Records =>
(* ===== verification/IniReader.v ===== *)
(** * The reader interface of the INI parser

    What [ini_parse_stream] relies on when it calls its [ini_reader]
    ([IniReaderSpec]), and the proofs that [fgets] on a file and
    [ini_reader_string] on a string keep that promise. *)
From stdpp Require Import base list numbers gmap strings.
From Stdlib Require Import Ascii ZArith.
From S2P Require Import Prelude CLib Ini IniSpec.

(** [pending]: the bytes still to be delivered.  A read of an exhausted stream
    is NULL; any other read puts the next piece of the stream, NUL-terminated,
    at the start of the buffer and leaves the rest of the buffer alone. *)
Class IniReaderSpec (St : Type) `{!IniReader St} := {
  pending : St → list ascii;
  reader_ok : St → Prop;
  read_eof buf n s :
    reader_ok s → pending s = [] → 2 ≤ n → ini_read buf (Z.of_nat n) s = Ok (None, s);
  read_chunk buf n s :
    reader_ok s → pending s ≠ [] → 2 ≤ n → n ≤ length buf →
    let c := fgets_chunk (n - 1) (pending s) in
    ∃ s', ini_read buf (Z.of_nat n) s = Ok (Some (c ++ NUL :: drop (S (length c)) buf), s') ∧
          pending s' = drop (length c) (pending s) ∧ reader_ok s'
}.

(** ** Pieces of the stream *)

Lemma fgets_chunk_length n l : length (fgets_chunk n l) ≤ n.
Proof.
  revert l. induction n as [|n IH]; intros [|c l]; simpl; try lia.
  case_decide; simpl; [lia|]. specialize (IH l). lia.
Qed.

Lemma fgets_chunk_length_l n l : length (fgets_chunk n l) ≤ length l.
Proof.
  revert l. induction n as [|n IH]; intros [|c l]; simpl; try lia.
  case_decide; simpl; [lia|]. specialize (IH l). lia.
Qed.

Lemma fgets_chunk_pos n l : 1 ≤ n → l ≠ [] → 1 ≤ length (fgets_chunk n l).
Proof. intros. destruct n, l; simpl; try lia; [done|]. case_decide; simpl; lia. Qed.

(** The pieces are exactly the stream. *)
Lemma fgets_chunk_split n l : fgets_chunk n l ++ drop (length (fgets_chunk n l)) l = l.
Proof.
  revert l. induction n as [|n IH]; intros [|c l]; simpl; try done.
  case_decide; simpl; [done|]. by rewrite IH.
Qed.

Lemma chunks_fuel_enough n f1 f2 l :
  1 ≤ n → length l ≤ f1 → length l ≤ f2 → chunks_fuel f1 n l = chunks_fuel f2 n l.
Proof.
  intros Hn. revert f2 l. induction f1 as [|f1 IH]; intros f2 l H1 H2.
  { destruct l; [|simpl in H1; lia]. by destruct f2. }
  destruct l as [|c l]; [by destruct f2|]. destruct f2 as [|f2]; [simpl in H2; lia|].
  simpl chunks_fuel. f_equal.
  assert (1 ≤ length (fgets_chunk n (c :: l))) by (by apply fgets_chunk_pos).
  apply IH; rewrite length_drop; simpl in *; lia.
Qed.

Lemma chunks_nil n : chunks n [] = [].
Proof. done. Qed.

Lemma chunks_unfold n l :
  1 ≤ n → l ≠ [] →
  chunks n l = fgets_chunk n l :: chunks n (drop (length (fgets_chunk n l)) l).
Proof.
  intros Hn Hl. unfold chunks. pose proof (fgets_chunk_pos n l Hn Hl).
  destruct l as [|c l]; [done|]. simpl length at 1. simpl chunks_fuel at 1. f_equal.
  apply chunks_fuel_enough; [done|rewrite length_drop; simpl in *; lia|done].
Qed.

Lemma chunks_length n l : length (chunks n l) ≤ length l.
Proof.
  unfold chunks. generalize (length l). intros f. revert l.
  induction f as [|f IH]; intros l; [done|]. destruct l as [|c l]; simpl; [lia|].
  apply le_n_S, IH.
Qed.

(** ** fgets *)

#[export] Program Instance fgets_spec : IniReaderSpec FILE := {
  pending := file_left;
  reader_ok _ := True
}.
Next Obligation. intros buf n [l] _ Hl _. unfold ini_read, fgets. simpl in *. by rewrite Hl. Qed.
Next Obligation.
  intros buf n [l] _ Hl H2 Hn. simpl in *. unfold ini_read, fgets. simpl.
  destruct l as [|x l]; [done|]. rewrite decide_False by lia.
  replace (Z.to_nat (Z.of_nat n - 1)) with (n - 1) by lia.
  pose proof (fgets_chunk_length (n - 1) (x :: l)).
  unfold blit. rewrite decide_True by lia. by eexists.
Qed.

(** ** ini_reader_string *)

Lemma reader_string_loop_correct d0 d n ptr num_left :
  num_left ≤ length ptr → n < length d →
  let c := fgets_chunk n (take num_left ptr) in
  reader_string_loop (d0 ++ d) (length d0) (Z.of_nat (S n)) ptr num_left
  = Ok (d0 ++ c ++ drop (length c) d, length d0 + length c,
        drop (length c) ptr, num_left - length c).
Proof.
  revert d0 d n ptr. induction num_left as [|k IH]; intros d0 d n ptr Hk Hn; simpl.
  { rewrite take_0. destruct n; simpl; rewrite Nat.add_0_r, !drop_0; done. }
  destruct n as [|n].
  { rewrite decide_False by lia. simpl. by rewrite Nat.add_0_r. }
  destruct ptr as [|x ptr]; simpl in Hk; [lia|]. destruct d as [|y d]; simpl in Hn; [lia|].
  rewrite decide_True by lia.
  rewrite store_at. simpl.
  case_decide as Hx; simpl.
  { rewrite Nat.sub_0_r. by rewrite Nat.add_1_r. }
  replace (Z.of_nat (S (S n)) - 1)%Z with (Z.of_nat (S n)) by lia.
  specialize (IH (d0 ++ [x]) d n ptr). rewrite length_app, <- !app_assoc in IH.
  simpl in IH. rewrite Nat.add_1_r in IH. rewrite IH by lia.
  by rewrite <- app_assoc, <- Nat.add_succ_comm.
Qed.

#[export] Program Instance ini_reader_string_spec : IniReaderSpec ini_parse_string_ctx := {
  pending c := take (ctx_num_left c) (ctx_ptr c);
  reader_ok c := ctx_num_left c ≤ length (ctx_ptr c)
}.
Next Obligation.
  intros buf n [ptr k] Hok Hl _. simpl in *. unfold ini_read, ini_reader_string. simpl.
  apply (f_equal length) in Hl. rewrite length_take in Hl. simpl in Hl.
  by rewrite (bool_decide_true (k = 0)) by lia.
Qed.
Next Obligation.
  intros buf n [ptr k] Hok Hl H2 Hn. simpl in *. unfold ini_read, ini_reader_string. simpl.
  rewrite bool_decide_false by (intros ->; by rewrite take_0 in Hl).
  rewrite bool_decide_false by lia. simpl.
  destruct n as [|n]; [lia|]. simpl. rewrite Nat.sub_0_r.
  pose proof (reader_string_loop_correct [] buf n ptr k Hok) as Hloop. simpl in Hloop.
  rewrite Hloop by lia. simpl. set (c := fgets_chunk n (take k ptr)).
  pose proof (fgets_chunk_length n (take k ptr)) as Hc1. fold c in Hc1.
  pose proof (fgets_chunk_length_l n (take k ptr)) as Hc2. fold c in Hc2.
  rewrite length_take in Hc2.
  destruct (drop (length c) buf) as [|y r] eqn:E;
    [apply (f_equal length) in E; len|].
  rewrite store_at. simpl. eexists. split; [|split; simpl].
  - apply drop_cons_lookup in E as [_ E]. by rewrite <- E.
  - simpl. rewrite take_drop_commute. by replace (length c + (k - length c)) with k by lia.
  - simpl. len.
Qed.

* * *

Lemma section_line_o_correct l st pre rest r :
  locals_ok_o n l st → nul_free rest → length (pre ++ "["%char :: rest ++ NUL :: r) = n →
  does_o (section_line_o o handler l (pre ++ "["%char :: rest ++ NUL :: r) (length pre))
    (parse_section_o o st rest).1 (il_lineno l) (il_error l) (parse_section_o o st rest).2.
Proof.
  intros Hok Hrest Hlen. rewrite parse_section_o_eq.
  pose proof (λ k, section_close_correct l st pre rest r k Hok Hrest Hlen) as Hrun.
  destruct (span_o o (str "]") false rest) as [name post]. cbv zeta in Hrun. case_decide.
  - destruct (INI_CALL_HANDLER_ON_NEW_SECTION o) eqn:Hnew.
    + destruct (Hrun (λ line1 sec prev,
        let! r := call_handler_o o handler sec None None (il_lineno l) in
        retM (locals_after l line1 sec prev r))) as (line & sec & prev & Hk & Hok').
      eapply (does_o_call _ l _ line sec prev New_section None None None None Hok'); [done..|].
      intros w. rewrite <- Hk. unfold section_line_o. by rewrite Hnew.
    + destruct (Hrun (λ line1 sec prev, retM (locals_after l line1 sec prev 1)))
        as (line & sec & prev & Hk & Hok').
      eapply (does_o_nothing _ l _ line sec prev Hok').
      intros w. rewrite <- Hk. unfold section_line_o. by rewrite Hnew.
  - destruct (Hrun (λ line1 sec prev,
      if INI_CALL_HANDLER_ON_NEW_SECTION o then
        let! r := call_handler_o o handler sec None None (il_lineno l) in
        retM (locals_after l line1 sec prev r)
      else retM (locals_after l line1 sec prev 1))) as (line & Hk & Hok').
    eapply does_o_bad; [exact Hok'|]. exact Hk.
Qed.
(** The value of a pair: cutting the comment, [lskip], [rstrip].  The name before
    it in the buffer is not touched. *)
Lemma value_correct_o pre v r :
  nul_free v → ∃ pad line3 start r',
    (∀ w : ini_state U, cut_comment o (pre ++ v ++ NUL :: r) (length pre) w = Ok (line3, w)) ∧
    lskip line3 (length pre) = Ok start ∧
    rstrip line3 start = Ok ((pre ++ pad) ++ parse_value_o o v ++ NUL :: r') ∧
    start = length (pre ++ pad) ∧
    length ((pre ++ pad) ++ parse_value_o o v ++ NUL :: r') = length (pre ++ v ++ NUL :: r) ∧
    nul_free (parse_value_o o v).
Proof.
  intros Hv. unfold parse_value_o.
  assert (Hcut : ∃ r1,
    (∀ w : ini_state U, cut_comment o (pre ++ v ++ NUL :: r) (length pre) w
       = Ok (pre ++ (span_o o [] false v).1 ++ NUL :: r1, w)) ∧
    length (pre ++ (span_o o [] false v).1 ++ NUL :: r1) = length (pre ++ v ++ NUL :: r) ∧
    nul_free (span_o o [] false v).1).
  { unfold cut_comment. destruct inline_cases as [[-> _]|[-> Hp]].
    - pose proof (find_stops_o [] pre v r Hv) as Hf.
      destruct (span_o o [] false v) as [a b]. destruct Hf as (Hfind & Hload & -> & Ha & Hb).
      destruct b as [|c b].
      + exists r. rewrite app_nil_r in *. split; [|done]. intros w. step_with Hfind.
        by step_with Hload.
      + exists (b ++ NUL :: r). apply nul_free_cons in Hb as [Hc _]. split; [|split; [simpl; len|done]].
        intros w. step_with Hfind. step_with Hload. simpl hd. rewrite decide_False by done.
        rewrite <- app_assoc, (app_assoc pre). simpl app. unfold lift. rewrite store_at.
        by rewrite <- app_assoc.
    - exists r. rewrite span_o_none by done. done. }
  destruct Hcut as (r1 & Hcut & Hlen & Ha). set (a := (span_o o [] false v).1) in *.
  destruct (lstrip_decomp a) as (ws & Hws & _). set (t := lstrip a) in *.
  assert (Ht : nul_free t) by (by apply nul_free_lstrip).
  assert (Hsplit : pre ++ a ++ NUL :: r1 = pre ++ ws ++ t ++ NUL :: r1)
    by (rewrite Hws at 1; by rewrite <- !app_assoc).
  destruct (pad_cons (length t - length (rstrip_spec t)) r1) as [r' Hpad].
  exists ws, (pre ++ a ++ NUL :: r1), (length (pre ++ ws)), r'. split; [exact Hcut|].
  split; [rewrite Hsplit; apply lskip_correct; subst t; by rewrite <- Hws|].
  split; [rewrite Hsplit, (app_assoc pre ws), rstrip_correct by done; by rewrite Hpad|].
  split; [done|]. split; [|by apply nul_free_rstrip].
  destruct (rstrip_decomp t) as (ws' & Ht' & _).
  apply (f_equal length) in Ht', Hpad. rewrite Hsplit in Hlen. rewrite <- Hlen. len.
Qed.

...

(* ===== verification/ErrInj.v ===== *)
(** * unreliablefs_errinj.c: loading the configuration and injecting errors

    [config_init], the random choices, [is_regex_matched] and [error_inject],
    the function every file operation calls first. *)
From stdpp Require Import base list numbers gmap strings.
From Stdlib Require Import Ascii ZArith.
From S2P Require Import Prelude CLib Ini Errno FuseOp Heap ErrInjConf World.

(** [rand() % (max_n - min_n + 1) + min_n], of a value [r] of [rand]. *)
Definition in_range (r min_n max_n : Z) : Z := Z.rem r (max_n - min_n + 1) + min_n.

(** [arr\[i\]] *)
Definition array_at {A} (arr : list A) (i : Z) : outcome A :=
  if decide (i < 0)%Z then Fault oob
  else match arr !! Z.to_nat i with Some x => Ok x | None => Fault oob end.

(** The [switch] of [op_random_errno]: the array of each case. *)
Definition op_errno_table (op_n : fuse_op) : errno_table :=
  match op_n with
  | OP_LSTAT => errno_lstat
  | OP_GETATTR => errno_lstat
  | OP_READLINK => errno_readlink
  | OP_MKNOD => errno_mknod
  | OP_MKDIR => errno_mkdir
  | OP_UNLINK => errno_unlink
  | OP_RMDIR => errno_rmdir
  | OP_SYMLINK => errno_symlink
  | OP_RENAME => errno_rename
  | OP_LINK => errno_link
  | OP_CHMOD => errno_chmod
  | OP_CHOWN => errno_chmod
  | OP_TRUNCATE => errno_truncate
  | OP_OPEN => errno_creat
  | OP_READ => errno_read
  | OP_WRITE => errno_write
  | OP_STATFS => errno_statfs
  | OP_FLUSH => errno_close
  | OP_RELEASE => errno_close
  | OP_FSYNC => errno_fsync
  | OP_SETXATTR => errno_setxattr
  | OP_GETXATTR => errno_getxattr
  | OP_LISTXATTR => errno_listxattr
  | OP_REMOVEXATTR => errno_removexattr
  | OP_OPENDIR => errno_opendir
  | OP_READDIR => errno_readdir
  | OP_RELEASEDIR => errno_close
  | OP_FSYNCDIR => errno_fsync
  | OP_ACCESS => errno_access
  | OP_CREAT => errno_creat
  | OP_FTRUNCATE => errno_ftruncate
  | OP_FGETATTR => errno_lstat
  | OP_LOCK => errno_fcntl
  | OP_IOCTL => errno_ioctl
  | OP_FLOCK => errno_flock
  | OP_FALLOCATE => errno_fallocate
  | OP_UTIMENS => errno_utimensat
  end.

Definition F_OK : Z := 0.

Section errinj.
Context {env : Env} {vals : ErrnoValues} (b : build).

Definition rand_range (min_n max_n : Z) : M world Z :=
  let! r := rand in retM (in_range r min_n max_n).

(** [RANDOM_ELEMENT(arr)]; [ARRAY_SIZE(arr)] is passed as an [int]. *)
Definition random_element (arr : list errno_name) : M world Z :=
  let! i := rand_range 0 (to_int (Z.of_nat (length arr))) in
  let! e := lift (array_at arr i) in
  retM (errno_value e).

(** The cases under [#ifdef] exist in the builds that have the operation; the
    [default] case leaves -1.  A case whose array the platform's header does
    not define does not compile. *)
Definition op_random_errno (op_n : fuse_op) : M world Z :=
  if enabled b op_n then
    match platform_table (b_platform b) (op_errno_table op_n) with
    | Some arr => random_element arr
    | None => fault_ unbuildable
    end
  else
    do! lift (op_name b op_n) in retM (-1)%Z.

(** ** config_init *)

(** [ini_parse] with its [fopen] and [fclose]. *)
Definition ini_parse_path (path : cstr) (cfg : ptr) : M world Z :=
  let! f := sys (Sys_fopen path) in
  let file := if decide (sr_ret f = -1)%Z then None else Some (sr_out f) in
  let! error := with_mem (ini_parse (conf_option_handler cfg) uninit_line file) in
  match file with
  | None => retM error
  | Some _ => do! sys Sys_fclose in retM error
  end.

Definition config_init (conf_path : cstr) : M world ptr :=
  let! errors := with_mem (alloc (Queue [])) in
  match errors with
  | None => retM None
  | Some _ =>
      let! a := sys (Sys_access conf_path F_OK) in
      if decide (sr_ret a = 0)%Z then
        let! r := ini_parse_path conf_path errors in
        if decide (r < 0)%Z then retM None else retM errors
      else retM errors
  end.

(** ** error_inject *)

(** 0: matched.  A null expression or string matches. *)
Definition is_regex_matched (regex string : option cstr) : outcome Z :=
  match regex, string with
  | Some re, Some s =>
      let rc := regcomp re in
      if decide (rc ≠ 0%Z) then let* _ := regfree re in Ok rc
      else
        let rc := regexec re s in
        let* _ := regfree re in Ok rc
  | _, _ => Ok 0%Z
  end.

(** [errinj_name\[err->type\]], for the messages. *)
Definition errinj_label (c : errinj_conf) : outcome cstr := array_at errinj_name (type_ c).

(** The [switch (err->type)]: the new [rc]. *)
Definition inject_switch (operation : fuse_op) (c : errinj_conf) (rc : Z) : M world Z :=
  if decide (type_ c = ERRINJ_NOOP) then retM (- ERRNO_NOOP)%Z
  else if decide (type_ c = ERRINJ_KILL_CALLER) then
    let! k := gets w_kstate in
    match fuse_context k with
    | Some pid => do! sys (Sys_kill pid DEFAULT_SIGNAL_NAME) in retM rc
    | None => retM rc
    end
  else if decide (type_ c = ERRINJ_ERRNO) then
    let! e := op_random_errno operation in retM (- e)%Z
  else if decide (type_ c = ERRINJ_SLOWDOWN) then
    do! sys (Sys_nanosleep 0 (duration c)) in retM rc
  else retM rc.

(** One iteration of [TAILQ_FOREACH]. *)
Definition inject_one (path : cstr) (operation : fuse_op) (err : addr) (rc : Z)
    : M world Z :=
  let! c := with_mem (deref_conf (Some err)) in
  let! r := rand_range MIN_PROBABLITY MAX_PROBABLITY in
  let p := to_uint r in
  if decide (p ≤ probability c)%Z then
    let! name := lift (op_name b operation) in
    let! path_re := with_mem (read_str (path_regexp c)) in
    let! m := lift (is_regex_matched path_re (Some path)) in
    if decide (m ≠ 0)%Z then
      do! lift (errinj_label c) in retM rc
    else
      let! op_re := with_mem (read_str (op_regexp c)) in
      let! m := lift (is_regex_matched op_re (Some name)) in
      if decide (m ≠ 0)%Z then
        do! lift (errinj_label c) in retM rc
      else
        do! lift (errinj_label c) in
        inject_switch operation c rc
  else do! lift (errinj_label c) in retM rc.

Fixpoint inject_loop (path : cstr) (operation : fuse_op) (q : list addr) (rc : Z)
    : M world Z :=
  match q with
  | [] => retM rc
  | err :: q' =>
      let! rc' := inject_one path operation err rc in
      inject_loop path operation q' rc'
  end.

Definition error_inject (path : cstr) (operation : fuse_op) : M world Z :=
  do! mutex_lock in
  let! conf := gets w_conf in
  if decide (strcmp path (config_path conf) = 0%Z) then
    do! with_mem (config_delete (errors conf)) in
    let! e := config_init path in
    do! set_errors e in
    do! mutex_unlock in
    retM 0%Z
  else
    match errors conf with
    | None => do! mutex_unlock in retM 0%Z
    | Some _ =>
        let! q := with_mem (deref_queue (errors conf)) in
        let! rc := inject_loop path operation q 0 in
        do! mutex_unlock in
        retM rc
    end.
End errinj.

Problem details =>
All lines in the records above that contain "buffer" are to be reported.

Response for this exercise =>
    at the start of the buffer and leaves the rest of the buffer alone. *)
    it in the buffer is not touched. *)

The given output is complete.